• _Your objective_
Within the entries below, find the portion that opens with the line containing "(index, _) :: pending', s :: statuses' =>" and closes with the line containing "(** Modelled from the spec: one". Retype that portion exactly and only.

[Dataset entries]
(** * SMOTE and SMOTEBoost (smote.py): a shallow embedding

    The two classes of [smote.py] are embedded as functions over explicit
    state.  Python exceptions are the [Raise] outcome of a state-and-error
    monad in which, as in Python, the state reached when the exception is
    raised is kept.

    Numbers: NumPy [float64] values are idealised as exact rationals [Q];
    rounding is outside the model.  Arrays of an integer element type hold
    integers, and their one subtraction (line 57) wraps around as NumPy's
    does.  The collaborators that the module imports (NumPy's random
    stream, its conversion to [np.int64], scikit-learn's [NearestNeighbors]
    and the inherited [_boost] step) are interfaces, given as type
    classes. *)

From Stdlib Require Import ZArith QArith Qabs Lqa Lia.
From stdpp Require Import base list strings sorting.
Import ListNotations.

Local Close Scope Q_scope.
Local Open Scope string_scope.
Local Open Scope nat_scope.
Local Open Scope list_scope.
Local Open Scope stdpp_scope.

(** ** Arrays *)

(** A row of features, and a 2-D array as the list of its rows. *)
Definition vec := list Q.
Definition matrix := list vec.

(** [X.shape]: the column count of an array without rows is not tracked
    (every use of it in the module is behind a check that there are rows). *)
Definition n_rows (X : matrix) : nat := length X.
Definition n_cols (X : matrix) : nat :=
  match X with [] => 0 | r :: _ => length r end.
(** The reader that [ReadRow] scans with. *)
Definition ReadRow_reader (t : Table C R B I MD) (row_key : string)
  (filter : Filter) : RowReader C R B MD :=
  let row_set := RowSet_of_key row_key in
  let rows_limit := 1%Z in
  ReadRows_limit t row_set rows_limit filter.

(** [Table::ReadRow].  The reader shares the client of the table: what its
    calls did to the client is what the table is left with. *)
Definition ReadRow (t : Table C R B I MD) (row_key : string)
  (filter : Filter) : StatusOr (bool * Row) * Table C R B I MD :=
  let reader := ReadRow_reader t row_key filter in
  let (it, reader1) := RowReader_next reader in
  match it with
  | None => (Value (false, Row_empty), set_client t (rr_client reader1))
  | Some (Failure s) => (Failure s, set_client t (rr_client reader1))
  | Some (Value row) =>
    let result := (true, row) in
    let (it', reader2) := RowReader_next reader1 in
    match it' with
    | Some _ =>
        (Failure {| code := kInternal; message := ReadRow_error_message |},
         set_client t (rr_client reader2))
    | None => (Value result, set_client t (rr_client reader2))
    end
  end.

End ReadRows.

(** *** What the collaborators are seen to do

    The vocabulary of the statements about the retry loops: what a client
    answers to successive calls, and what a retry policy answers when it is
    shown successive failures. *)

(** The client answers the next calls for [request] with the statuses
    [ss], in this order, whatever context a call carries. *)
Fixpoint MutateRow_answers (client : C) (request : MutateRowRequest)
  (ss : list grpc.Status) : Prop :=
  match ss with
  | [] => True
  | s :: ss' =>
    forall ctx,
      fst (MutateRow client ctx request) = s /\
      MutateRow_answers (snd (MutateRow client ctx request)) request ss'
  end.

(** The retry policy, shown the failures [ss] in turn, allows another
    attempt after each of them. *)
Fixpoint retry_accepts (rpc_policy : R) (ss : list grpc.Status) : bool :=
  match ss with
  | [] => true
  | s :: ss' =>
    let (again, rpc_policy') := OnFailure rpc_policy s in
    again && retry_accepts rpc_policy' ss'
  end.

(** The retry policy allows exactly [length ss] attempts when the attempts
    fail with [ss]: it allows another attempt after every failure but the
    last, where it gives up. *)
Fixpoint retry_gives_up_at (rpc_policy : R) (ss : list grpc.Status) : bool :=
  match ss with
  | [] => false
  | s :: ss' =>
    let (again, rpc_policy') := OnFailure rpc_policy s in
    match ss' with
    | [] => negb again
    | _ :: _ => again && retry_gives_up_at rpc_policy' ss'
    end
  end.

Definition failed (s : grpc.Status) : Prop := grpc.ok s = false.

(** The policies stored in the table [t'] are those stored in [t]. *)
Definition same_policies (t t' : Table C R B I MD) : Prop :=
  rpc_retry_policy_ t' = rpc_retry_policy_ t /\
  rpc_backoff_policy_ t' = rpc_backoff_policy_ t /\
  idempotent_mutation_policy_ t' = idempotent_mutation_policy_ t.

(** Every wait of the trace comes right after an RPC that failed and right
    before another RPC. *)
Fixpoint waits_follow_failures_and_precede_rounds (tr : list Event) : bool :=
  match tr with
  | [] => true
  | EvSleep _ :: _ => false
  | EvRpc s :: tr' =>
    match tr' with
    | EvSleep _ :: tr'' =>
      negb (grpc.ok s)
      && match tr'' with EvRpc _ :: _ => true | _ => false end
      && waits_follow_failures_and_precede_rounds tr''
    | _ => waits_follow_failures_and_precede_rounds tr'
    end
  end.

(** Between two consecutive RPCs of the trace there is exactly one wait,
    and its delay is what the backoff policy, in the state it then has,
    computes from the status of the earlier of the two. *)
Fixpoint rounds_separated_by_backoff (backoff_policy : B) (tr : list Event)
  : Prop :=
  match tr with
  | [] => True
  | EvSleep _ :: _ => False
  | EvRpc s :: tr' =>
    match tr' with
    | [] => True
    | EvRpc _ :: _ => False
    | EvSleep delay :: tr'' =>
      match tr'' with
      | [] => True
      | _ :: _ =>
        delay = fst (OnCompletion backoff_policy s) /\
        rounds_separated_by_backoff
          (snd (OnCompletion backoff_policy s)) tr''
      end
    end
  end.

End Operations.

(** ** The collaborators that are not among the sources *)

(** Modelled from the spec: a retry policy with a configured bound on the
    attempts of one operation; the retry policy classes are not among the
    sources.  The spec has a retry policy decide "given a failure status,
    whether another attempt is permitted", be "stateful (tracks attempt
    count ...)", advance its counters "only on failures it is shown", call
    a status transient when the policy classifies it as retryable, and
    has [clone] give an independent, fresh instance. *)
Record BoundedRetryPolicy : Type :=
  { brp_transient : grpc.StatusCode -> bool;
    brp_bound : nat;
    brp_attempts : nat }.

Definition BoundedRetryPolicy_clone (p : BoundedRetryPolicy)
  : BoundedRetryPolicy :=
  {| brp_transient := brp_transient p; brp_bound := brp_bound p;
     brp_attempts := 0 |}.

Definition BoundedRetryPolicy_OnFailure (p : BoundedRetryPolicy)
  (s : grpc.Status) : bool * BoundedRetryPolicy :=
  let attempts := S (brp_attempts p) in
  (brp_transient p (grpc.error_code s) && Nat.ltb attempts (brp_bound p),
   {| brp_transient := brp_transient p; brp_bound := brp_bound p;
      brp_attempts := attempts |}).

#[export] Instance BoundedRetryPolicy_policy
  : RPCRetryPolicy BoundedRetryPolicy :=
  {| retry_clone := BoundedRetryPolicy_clone;
     retry_Setup := fun _ ctx => ctx;
     OnFailure := BoundedRetryPolicy_OnFailure |}.

Section BulkMutatorModel.

Context {C I : Type} `{DataClient C} `{IdempotentMutationPolicy I}.

(** Modelled from the spec: [internal::BulkMutator] is not among the
    sources.  The spec gives its state as "a mapping from original index to
    pending SingleRowMutation, plus an accumulating list of
    FailedMutation"; the pending entries are kept in submission order, each
    with its original index.  The mutator also keeps the status of its
    last request, which is what the entries still pending are reported
    with once the loop is over. *)
Record BulkMutator : Type :=
  { bm_app_profile_id : string;
    bm_table_name : string;
    bm_idempotent_policy : I;
    bm_pending : list (nat * SingleRowMutation);
    bm_failures : list FailedMutation;
    bm_last_status : grpc.Status }.

Definition grpc_Status_OK : grpc.Status :=
  {| grpc.error_code := grpc.OK; grpc.error_message := "" |}.

(** Modelled from the spec: a bulk entry is idempotent when each of its
    mutations is, as for the single request of [Apply]. *)
Definition entry_is_idempotent (policy : I) (mut : SingleRowMutation)
  : bool :=
  forallb (is_idempotent policy) (srm_ops mut).

(** Modelled from the spec: the mutator starts with every entry pending
    under its submission position. *)
Definition BulkMutator_make (app_profile table : string) (policy : I)
  (mut : BulkMutation) : BulkMutator :=
  {| bm_app_profile_id := app_profile;
     bm_table_name := table;
     bm_idempotent_policy := policy;
     bm_pending := combine (seq 0 (List.length mut)) mut;
     bm_failures := [];
     bm_last_status := grpc_Status_OK |}.

(** Modelled from the spec: step 3 of the round, "for each entry: if its
    status is success, remove it from pending.  If its status is a
    failure: ... if the mutation is not idempotent ... move it to the
    failures list with its original index and last status; otherwise,
    leave it pending for the next round".  [Table::BulkApply] builds the
    mutator without the retry policy, so the retry budget that step 3 also
    names is not the mutator's to ask: it is the loop of [BulkApply] that
    consults the retry policy, and what is pending when the loop gives up
    is reported by [ExtractFinalFailures].  The statuses are aligned to
    the entries sent; an entry the response has no status for stays
    pending.  The answer is the entries left pending and the new
    failures. *)
Fixpoint process_entries (policy : I)
  (pending : list (nat * SingleRowMutation)) (statuses : list grpc.Status)
  : list (nat * SingleRowMutation) * list FailedMutation :=
  match pending, statuses with
  | [], _ => ([], [])
  | _ :: _, [] => (pending, [])
  | (index, mut) :: pending', s :: statuses' =>
    let (still, failures) := process_entries policy pending' statuses' in
    if grpc.ok s then (still, failures)
    else if entry_is_idempotent policy mut
         then ((index, mut) :: still, failures)
         else (still, {| original_index := index; status := s |} :: failures)
  end.

(** The original indices of the entries that the statuses of one response
    report as done. *)
Fixpoint succeeded_entries (pending : list (nat * SingleRowMutation))
  (statuses : list grpc.Status) : list nat :=
  match pending, statuses with
  | (index, _) :: pending', s :: statuses' =>
    if grpc.ok s then index :: succeeded_entries pending' statuses'
    else succeeded_entries pending' statuses'
  | _, _ => []
  end.

Definition BulkMutator_request (m : BulkMutator) : MutateRowsRequest :=
  {| mrs_table_name := bm_table_name m;
     mrs_app_profile_id := bm_app_profile_id m;
     mrs_entries := map snd (bm_pending m) |}.

(** Modelled from the spec: one round sends "a single batched request
    containing exactly the currently pending entries" and sorts the entries
    by the statuses that come back; when the call failed outright the
    entries stay as they are and the failure is the status of the round. *)
Definition BulkMutator_MakeOneRequest (m : BulkMutator) (client : C)
  (client_context : ClientContext) : grpc.Status * BulkMutator * C :=
  let (result, client') :=
    MutateRows client client_context (BulkMutator_request m) in
  match result with
  | TransportFailure s =>
    (s,
     {| bm_app_profile_id := bm_app_profile_id m;
        bm_table_name := bm_table_name m;
        bm_idempotent_policy := bm_idempotent_policy m;
        bm_pending := bm_pending m;
        bm_failures := bm_failures m;
        bm_last_status := s |},
     client')
  | EntryStatuses statuses =>
    let (still, failures) :=
      process_entries (bm_idempotent_policy m) (bm_pending m) statuses in
    (grpc_Status_OK,
     {| bm_app_profile_id := bm_app_profile_id m;
        bm_table_name := bm_table_name m;
        bm_idempotent_policy := bm_idempotent_policy m;
        bm_pending := still;
        bm_failures := bm_failures m ++ failures;
        bm_last_status := grpc_Status_OK |},
     client')
  end.

Definition BulkMutator_HasPendingMutations (m : BulkMutator) : bool :=
  match bm_pending m with [] => false | _ :: _ => true end.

• _Expected answer_
  | (index, _) :: pending', s :: statuses' =>
    if grpc.ok s then index :: succeeded_entries pending' statuses'
    else succeeded_entries pending' statuses'
  | _, _ => []
  end.

Definition BulkMutator_request (m : BulkMutator) : MutateRowsRequest :=
  {| mrs_table_name := bm_table_name m;
     mrs_app_profile_id := bm_app_profile_id m;
     mrs_entries := map snd (bm_pending m) |}.

(** Modelled from the spec: one round sends "a single batched request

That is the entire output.